Lemma rel_type R a b : vrel R a b → o_type a = o_type b.
Proof. by intros [[] Hv| | | |]. Qed.
Lemma rel_text R a b : vrel R a b → o_text a = o_text b.
Proof. by intros [[] Hv| | | |]. Qed.
Lemma rel_truth R h h' a b : heaps_rel R h h' → vrel R a b → o_to_bool a h = o_to_bool b h'.
Proof.
  intros Hr Hab. pose proof (heap_items R h h' a b Hr Hab) as Hi. destruct Hab as [[] Hv| | | |]; try done; unfold o_to_bool;
    destruct Hi as [x x' Hx|]; try done; by rewrite (Forall2_length _ _ _ Hx).
Qed.
Lemma int2_sim f k : (∀ x y, atom (f x y) = true) → Proper (vsim k ==> vsim k ==> op_sim k vsim) (o_int2 f).
Proof.
  intros Hf a b Hab a' b' Ha' h h'. alike_start. unfold o_int2.
  destruct Hab as [[] Hv| | | |], Ha' as [[] Hv'| | | |]; res_done.
Qed.
Lemma ocompare_sim k : Proper (vsim k ==> vsim k ==> op_sim k same) o_compare.
Proof.
  intros a b Hab a' b' Ha' h h'. alike_start. unfold o_compare. destruct Hab as [[] Hv| | | |], Ha' as [[] Hv'| | | |]; res_done.
Qed.
Lemma oequals_sim k : Proper (vsim k ==> vsim k ==> op_sim k same) o_equals.
Proof.
  intros a b Hab a' b' Ha' h h'. alike_start. unfold o_equals. rewrite (bool_decide_ext (a = a') (b = b')); [res_done|].
  eapply vrel_eq; [by eapply hr_renaming|done..].
Qed.
Lemma oadd_sim k : Proper (vsim k ==> vsim k ==> op_sim k vsim) o_add.
Proof.
  intros a b Hab a' b' Ha' h h'. alike_start. unfold o_add.
  pose proof (heap_items R h h' a b ltac:(done) Hab) as Hi. pose proof (heap_items R h h' a' b' ltac:(done) Ha') as Hi'.
  destruct Hab as [[] Hv|l l' Hl|i j Hij| |], Ha' as [[] Hv'|m m' Hm|i' j' Hij'| |]; try res_done.
  - eapply res_pair; [eassumption..|]. apply vrel_tuple. by apply Forall2_app.
  - destruct Hi as [l l' Hl|]; [|res_done]. destruct Hi' as [m m' Hm|]; [|res_done]. cbn [o_alloc].
    eapply (alloc_sim R h h' k OList (HList (l ++ m)) (HList (l' ++ m'))); [done|done| |by left]. constructor. by apply Forall2_app.
Qed.
Lemma olength_sim k : Proper (vsim k ==> op_sim k same) o_length.
Proof.
  intros a b Hab h h'. alike_start. unfold o_length. pose proof (heap_items R h h' a b ltac:(done) Hab) as Hi.
  destruct Hab as [[] Hv| | | |]; try res_done; destruct Hi as [x x' Hx|]; try res_done; rewrite (Forall2_length _ _ _ Hx); res_done.
Qed.
Lemma items_at R l l' n : Forall2 (vrel R) l l' → option_Forall2 (vrel R) (l !! n) (l' !! n).
Proof. intros Hl. by apply Forall2_lookup. Qed.
Lemma oat_sim k : Proper (vsim k ==> vsim k ==> op_sim k vsim) o_at.
Proof.
  intros a b Hab a' b' Ha' h h'. alike_start. unfold o_at. destruct (heap_items R h h' a b ltac:(done) Hab) as [l l' Hl|]; [|res_done].
  destruct Ha' as [[] Hv'| | | |]; try res_done. destruct (items_at R l l' (Z.to_nat z) Hl); [by eapply res_pair|res_done].
Qed.
(** Changes of an object. *)
Lemma res_update R h h' k i j o o' : heaps_rel R h h' → items_rel R h k → R i j → orel R o o' →
  res_sim (E:=terr) k same (Ok (), <[i := o]> h) (Ok (), <[j := o']> h').
Proof. intros Hr Hk Hij Ho. destruct (update_rel R h h' k i j o o') as [Hr' Hk']; [done..|]. exists k. split_and!; [done|by exists R|done]. Qed.
Lemma object_at R h h' i j : heaps_rel R h h' → R i j → ∃ o o', h !! i = Some o ∧ h' !! j = Some o' ∧ orel R o o'.
Proof. intros Hr. apply Hr. Qed.
Lemma oset_at_sim k : Proper (vsim k ==> vsim k ==> vsim k ==> op_sim k same) o_set_at.
Proof.
  intros a b Hab a' b' Ha' v w Hv h h'. alike_start. unfold o_set_at. destruct Hab as [[] ?| |i j Hij| |]; try res_done.
  destruct Ha' as [[] ?| | | |]; try res_done. destruct (object_at R h h' i j) as (o & o' & -> & -> & Ho); [done..|].
  destruct Ho as [l l' Hl| |]; try res_done. eapply res_update; [done..|]. constructor. by apply Forall2_insert.
Qed.
Lemma opush_sim k : Proper (vsim k ==> vsim k ==> op_sim k same) o_push.
Proof.
  intros a b Hab v w Hv h h'. alike_start. unfold o_push. destruct Hab as [[] ?| |i j Hij| |]; try res_done.
  destruct (object_at R h h' i j) as (o & o' & -> & -> & Ho); [done..|].
  destruct Ho as [l l' Hl| |]; try res_done. eapply res_update; [done..|]. constructor. apply Forall2_app; [done|by repeat constructor].
Qed.
Lemma oinsert_sim k d d' x y : vsim k d d' → entry_sim k x y → op_sim k same (o_insert d x.1 x.2) (o_insert d' y.1 y.2).
Proof.
  intros Hd (_ & Hkey & Hval) h h'. alike_start. unfold o_insert. destruct Hd as [[] ?| | |i j Hij|]; try res_done.
  destruct (object_at R h h' i j) as (o & o' & -> & -> & Ho); [done..|].
  destruct Ho as [|l l' Hl|]; try res_done. eapply res_update; [done..|]. constructor. apply Forall2_app; [done|by repeat constructor].
Qed.
Lemma oiterate_sim k : Proper (vsim k ==> op_sim k vsim) o_iterate.
Proof.
  intros a b Hab h h'. alike_start. unfold o_iterate. destruct (heap_items R h h' a b ltac:(done) Hab); [|res_done]. by eapply res_pair.
Qed.
Lemma onext_sim k i a b : vsim k a b → heap_sim k osim (o_next a i) (o_next b i).
Proof.
  intros Hab h h' (R & Hr & Hk). apply (vsim_rel R h k _ _ Hk) in Hab. unfold o_next. simpl.
  assert (option_Forall2 (vrel R) (l ← o_items a h; l !! i) (l ← o_items b h'; l !! i)) as Hl
    by (destruct (heap_items R h h' a b Hr Hab); simpl; [by apply Forall2_lookup|constructor]).
  destruct Hl as [v w Hv|]; [|exists k; split_and!; [done|by exists R|constructor]].
  exists (Pair v w :: k). split_and!; [done|by eapply alike_pair|by constructor].
Qed.
Lemma opercent_one_sim k (p q : list byte) : Proper (vsim k ==> op_sim k vsim) (λ v, o_percent_one p v q).
Proof.
  intros v w Hv h h'. alike_start. unfold o_percent_one. rewrite (rel_text R v w) by done. destruct Hv as [[] ?| | | |]; res_done.
Qed.
Lemma opercent_sim k : Proper (vsim k ==> vsim k ==> op_sim k vsim) o_percent.
Proof.
  intros a b Hab v w Hv h h' Hh. pose proof Hh as (R & Hr & Hk). apply (vsim_rel R h k _ _ Hk) in Hab. unfold o_percent.
  destruct Hab as [[] ?| | | |]; try res_done. destruct (parse_percent_s_one s) as [[]|]; [|res_done]. by apply opercent_one_sim.
Qed.
Lemma olen_sim k : Proper (vsim k ==> op_sim k vsim) o_len.
Proof.
  intros a b Hab h h' Hh. unfold o_len. pose proof (olength_sim k a b Hab h h' Hh) as Hlen. unfold res_sim in Hlen.
  destruct (o_length a h) as [[z|e|f] h1], (o_length b h') as [[z'|e'|f'] h2]; try done.
  destruct Hlen as (k' & Hk & (R & Hr & Hi) & <-). exists (Pair (OInt z) (OInt z) :: k').
  split_and!; [by apply submseteq_cons|eapply alike_pair; [done..|by constructor]|done].
Qed.
Lemma res_mono {A B} k k' (Q : list (item oval) → A → B → Prop) (x : result terr A * oheap) (y : result terr B * oheap) :
  k ⊆+ k' → res_sim k' Q x y → res_sim k Q x y.
Proof.
  intros Hk. destruct x as [[a|e|f] h], y as [[b|e'|f'] h']; simpl; try done.
  - intros (k2 & H2 & ? & ?). exists k2. split_and!; [by trans k'|done..].
  - intros [He (R & Hr & Hi)]. split; [done|]. exists R. split; [done|]. intros i Hin. apply Hi. by eapply elem_of_submseteq.
Qed.
(** The constant 1 is at hand. *)
Lemma with_one {A B} k (Q : list (item oval) → A → B → Prop) (o : Op oheap terr A) (o' : Op oheap terr B) :
  op_sim (Pair (OInt 1) (OInt 1) :: k) Q o o' → op_sim k Q o o'.
Proof.
  intros Ho h h' (R & Hr & Hk). eapply res_mono; [apply sub_pair|]. apply Ho. eapply alike_pair; [done..|]. by constructor.
Qed.
Lemma orun_sim k f f' l l' : vsim k f f' → lsim k l l' → op_sim k vsim (o_run f l) (o_run f' l').
Proof.
  intros Hf Hl h h' Hh. pose proof Hh as (R & Hr & Hk). apply (vsim_rel R h k _ _ Hk) in Hf. unfold o_run.
  destruct Hf as [[] ?| | | |]; try res_done; (destruct Hl as [|u w us ws Huw Hl]; [res_done|]);
    (destruct Hl as [|u' w' us ws Huw' Hl]; [|destruct Hl]); try res_done.
  - eapply res_pair; [done..|]. by eapply vsim_rel.
  - by apply oadd_sim.
  - revert h h' Hh Hr Hk. intros h h' Hh _ _. apply with_one; [|done]. apply oadd_sim; [by right|by left].
  - rewrite (rel_type R u w) by by eapply vsim_rel. res_done.
  - by apply olen_sim.
  - rewrite (rel_type R u w) by by eapply vsim_rel. res_done.
Qed.
Lemma obind_sim R h k f f' (a a' : Args oval) : items_rel R h k → vrel R f f' → args_sim k a a' → Pair (OInt 1) (OInt 1) ∈ k →
  option_Forall2 (lsim k) (o_bind f a) (o_bind f' a').
Proof.
  intros Hk Hf (Hpos & Hnamed & Hnames & Ha & Hkw) Hone. destruct a as [pos named names args kwargs], a' as [pos' named' names' args' kwargs'].
  simpl in *. subst names'. unfold o_bind.
  destruct Hnamed; [|constructor]. destruct names; [|constructor]. destruct Ha; [constructor|]. destruct Hkw; [constructor|].
  destruct Hf as [[] ?| | | |]; try constructor; destruct Hpos as [|u w us ws Huw Hpos]; try constructor;
    (destruct Hpos as [|u' w' us ws Huw' Hpos]; [|destruct Hpos]); try constructor; by repeat constructor.
Qed.
Lemma ocall_sim k v v' sp (a a' : Args oval) : vsim k v v' → args_sim k a a' → op_sim k vsim (o_call v sp a) (o_call v' sp a').
Proof.
  intros Hv Ha. apply with_one. intros h h' Hh. pose proof Hh as (R & Hr & Hk). unfold o_call.
  assert (vsim (Pair (OInt 1) (OInt 1) :: k) v v') as Hv' by by right.
  assert (args_sim (Pair (OInt 1) (OInt 1) :: k) a a') as Ha' by (eapply args_mono; [apply sub_pair|done]).
  destruct (obind_sim R h _ v v' a a' Hk (vsim_rel R h _ _ _ Hk Hv') Ha') as [l l' Hl|]; [by left|by apply orun_sim|].
  by apply fail_sim.
Qed.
• • • • •
Exercise directions: Look for the word "terr" throughout the material above and copy every line that has it.

Result below:
  res_sim (E:=terr) k same (Ok (), <[i := o]> h) (Ok (), <[j := o']> h').
Lemma res_mono {A B} k k' (Q : list (item oval) → A → B → Prop) (x : result terr A * oheap) (y : result terr B * oheap) :
Lemma with_one {A B} k (Q : list (item oval) → A → B → Prop) (o : Op oheap terr A) (o' : Op oheap terr B) :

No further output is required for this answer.